Reply solely with the number of lines, in the records underneath, that include the word "DatabaseError".
● ● ● ● ●
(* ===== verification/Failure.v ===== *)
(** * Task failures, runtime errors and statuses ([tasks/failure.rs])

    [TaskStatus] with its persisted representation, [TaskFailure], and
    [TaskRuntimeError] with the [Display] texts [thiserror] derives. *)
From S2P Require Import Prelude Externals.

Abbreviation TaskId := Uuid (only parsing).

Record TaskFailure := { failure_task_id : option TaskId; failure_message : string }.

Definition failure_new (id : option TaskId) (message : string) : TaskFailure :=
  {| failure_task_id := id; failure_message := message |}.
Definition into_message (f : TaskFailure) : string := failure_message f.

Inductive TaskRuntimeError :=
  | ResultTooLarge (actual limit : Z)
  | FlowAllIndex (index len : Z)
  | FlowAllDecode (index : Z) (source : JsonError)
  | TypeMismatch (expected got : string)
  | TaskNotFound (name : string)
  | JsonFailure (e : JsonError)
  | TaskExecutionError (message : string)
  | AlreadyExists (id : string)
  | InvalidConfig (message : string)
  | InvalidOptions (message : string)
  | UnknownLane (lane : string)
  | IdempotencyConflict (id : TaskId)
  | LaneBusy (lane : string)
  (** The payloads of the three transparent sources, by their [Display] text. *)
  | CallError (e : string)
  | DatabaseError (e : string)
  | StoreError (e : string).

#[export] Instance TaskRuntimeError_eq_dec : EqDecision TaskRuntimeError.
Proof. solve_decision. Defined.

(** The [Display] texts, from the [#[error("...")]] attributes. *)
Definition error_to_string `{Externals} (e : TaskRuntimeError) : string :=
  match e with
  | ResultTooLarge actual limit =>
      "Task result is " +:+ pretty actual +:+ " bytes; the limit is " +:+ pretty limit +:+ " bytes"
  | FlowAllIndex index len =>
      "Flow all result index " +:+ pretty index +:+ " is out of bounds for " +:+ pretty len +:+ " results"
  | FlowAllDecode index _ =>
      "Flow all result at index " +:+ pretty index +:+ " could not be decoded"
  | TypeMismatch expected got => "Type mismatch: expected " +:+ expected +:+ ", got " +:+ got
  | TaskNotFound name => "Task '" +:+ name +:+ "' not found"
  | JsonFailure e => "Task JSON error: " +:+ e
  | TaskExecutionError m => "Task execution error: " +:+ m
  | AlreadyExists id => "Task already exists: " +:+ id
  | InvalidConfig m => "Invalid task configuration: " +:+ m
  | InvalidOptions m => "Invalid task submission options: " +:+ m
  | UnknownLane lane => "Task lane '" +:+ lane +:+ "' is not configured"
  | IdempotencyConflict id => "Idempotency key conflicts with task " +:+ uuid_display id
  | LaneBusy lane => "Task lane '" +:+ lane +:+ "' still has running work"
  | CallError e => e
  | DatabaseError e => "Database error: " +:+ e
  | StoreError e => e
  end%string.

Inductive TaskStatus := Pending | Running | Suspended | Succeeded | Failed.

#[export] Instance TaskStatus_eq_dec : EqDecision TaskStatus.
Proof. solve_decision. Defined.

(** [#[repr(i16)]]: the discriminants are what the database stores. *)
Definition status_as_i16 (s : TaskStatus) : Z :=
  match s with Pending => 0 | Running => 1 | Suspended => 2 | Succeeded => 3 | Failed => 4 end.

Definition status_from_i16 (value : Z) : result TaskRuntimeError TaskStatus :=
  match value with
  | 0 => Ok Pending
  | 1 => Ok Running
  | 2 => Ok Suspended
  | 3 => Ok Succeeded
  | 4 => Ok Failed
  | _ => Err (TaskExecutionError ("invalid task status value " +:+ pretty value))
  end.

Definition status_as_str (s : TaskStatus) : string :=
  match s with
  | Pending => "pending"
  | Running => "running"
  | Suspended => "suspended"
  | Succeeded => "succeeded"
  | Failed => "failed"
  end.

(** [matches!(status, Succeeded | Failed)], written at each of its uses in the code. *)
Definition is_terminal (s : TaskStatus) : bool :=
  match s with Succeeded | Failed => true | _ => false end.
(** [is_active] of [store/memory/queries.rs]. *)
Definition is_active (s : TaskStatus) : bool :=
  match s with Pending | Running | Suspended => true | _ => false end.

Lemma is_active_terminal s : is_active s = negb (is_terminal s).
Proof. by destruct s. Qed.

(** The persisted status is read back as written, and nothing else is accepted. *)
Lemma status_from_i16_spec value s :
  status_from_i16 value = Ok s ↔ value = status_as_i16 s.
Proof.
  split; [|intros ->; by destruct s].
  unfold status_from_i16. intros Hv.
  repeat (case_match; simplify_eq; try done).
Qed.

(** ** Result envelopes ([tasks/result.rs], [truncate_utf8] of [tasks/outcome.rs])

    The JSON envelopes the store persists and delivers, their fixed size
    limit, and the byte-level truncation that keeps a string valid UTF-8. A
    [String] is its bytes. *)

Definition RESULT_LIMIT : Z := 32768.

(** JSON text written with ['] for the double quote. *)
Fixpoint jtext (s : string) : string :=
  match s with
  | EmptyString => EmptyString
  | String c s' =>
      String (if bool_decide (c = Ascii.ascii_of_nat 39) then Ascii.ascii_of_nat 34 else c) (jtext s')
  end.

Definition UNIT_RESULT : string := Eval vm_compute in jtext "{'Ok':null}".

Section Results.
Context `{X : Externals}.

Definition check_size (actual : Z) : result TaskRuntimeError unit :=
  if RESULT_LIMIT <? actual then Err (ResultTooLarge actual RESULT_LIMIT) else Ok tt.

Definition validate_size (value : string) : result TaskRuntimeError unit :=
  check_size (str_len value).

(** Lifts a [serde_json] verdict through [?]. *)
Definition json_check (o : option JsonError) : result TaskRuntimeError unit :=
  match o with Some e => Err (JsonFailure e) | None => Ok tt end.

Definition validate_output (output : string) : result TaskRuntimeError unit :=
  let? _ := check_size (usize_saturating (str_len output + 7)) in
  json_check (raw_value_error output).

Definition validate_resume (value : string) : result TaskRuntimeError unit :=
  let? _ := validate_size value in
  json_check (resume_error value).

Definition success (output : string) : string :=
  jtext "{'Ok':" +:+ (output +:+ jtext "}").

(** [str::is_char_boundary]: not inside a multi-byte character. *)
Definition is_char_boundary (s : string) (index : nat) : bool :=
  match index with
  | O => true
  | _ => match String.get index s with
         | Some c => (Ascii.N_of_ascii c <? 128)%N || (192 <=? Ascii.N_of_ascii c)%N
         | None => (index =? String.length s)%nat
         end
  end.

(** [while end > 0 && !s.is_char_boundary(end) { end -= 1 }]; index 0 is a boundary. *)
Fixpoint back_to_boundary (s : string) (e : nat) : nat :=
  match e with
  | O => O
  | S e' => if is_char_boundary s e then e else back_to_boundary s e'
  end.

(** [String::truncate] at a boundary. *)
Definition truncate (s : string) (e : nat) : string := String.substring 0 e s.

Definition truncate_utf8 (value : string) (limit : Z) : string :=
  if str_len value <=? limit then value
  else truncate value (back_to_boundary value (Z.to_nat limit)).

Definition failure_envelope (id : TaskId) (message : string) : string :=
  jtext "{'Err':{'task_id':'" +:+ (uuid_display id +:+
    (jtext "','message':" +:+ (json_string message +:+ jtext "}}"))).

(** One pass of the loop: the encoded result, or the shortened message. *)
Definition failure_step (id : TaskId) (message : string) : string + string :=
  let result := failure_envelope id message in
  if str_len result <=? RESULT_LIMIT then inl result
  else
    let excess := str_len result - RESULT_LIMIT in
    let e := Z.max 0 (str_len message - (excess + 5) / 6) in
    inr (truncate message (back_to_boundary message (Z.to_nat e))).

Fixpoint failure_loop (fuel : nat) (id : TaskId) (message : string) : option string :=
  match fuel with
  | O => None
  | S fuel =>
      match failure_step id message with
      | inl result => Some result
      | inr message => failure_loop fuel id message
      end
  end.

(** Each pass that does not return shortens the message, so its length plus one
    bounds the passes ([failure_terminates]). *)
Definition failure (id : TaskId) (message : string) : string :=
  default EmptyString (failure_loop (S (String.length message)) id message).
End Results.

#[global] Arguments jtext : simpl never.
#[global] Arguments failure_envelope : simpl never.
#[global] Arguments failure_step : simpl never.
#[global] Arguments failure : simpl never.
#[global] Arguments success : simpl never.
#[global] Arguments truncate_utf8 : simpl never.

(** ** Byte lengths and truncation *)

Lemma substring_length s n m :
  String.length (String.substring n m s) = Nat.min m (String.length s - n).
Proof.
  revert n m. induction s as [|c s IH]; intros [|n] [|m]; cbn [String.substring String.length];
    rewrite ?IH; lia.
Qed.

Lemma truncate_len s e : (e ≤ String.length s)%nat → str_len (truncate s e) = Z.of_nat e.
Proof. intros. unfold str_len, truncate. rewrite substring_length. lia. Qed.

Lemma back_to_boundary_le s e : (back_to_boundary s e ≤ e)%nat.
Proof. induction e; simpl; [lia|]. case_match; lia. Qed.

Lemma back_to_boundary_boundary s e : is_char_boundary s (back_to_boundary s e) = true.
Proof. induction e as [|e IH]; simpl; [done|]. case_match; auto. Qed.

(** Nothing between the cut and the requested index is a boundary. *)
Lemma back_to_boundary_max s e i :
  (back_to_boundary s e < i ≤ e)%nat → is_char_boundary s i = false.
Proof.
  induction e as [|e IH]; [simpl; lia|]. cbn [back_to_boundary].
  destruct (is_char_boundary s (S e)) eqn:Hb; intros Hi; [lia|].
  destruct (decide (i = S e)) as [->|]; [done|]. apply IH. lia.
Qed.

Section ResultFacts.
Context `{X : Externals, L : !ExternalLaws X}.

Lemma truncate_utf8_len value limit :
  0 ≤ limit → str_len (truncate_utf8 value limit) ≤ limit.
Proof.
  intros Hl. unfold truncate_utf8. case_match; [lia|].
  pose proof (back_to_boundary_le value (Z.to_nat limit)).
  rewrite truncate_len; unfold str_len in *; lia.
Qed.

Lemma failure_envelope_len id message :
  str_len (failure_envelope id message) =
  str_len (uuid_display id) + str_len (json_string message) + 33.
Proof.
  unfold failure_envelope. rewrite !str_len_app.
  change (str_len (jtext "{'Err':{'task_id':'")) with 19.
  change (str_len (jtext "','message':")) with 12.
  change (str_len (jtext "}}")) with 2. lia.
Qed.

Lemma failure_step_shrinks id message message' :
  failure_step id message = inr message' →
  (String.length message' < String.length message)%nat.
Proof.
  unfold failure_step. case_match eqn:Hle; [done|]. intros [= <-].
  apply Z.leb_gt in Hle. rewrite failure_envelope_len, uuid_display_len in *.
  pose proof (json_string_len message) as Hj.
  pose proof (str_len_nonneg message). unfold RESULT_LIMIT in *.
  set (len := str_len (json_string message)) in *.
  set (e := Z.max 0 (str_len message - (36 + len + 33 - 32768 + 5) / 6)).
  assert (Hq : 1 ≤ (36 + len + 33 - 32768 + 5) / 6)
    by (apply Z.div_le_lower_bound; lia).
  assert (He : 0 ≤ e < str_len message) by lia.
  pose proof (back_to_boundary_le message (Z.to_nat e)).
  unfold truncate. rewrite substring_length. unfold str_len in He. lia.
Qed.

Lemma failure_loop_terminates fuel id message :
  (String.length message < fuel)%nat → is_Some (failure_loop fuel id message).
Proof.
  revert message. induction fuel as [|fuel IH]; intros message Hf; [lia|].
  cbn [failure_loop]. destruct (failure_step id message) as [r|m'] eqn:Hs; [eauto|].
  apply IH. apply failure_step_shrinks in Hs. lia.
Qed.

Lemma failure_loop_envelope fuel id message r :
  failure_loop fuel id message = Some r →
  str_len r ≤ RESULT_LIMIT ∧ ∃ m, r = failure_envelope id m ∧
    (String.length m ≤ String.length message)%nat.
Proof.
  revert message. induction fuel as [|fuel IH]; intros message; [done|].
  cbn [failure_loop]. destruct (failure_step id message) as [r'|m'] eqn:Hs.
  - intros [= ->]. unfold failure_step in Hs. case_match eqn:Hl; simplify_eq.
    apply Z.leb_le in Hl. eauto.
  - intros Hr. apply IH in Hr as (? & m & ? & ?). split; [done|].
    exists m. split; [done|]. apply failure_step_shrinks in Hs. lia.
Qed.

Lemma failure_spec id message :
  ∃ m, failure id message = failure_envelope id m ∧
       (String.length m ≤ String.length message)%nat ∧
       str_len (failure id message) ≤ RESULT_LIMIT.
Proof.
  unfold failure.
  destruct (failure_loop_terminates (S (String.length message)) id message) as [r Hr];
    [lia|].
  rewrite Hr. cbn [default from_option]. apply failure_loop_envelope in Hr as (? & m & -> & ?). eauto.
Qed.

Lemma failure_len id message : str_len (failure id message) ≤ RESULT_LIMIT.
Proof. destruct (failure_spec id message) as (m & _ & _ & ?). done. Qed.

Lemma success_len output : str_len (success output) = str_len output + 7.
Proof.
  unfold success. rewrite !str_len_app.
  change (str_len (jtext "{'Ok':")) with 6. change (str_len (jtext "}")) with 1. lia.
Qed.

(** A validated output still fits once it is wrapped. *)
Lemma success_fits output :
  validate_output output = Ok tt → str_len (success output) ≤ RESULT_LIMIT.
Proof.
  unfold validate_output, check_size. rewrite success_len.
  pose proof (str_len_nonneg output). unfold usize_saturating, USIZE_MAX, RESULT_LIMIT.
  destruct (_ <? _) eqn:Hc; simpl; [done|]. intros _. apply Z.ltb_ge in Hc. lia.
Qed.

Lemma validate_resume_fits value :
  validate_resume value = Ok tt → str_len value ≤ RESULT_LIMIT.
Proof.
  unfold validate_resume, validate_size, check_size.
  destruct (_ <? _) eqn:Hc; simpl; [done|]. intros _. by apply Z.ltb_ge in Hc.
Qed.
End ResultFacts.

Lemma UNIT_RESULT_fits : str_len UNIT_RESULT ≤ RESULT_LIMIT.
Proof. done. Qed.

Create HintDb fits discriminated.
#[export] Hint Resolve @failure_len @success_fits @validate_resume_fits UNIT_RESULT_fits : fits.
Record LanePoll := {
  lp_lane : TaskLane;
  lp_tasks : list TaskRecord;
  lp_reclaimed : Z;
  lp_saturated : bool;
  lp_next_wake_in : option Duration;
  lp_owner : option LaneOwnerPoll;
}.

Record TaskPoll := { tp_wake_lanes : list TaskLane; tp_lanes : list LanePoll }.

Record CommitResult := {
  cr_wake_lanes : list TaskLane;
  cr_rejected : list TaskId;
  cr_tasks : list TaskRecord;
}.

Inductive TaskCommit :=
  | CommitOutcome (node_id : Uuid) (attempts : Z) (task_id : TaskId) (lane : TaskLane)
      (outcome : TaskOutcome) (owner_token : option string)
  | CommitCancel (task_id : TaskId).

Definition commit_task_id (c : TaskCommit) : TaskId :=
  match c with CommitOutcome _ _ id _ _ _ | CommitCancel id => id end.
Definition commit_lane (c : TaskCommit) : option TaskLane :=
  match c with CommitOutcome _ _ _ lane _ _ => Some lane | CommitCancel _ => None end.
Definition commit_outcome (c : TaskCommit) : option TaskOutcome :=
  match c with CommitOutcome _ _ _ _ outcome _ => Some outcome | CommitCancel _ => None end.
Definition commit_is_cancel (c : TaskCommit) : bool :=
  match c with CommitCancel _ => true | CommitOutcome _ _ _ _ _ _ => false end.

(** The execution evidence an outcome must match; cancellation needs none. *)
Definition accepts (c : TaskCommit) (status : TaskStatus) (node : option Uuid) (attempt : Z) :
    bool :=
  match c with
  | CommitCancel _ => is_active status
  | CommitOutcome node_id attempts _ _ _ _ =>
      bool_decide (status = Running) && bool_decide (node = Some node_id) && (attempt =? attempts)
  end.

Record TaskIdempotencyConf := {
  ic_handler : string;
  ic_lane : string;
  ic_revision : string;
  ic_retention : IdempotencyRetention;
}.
● ● ● ● ●
* _Result_: 2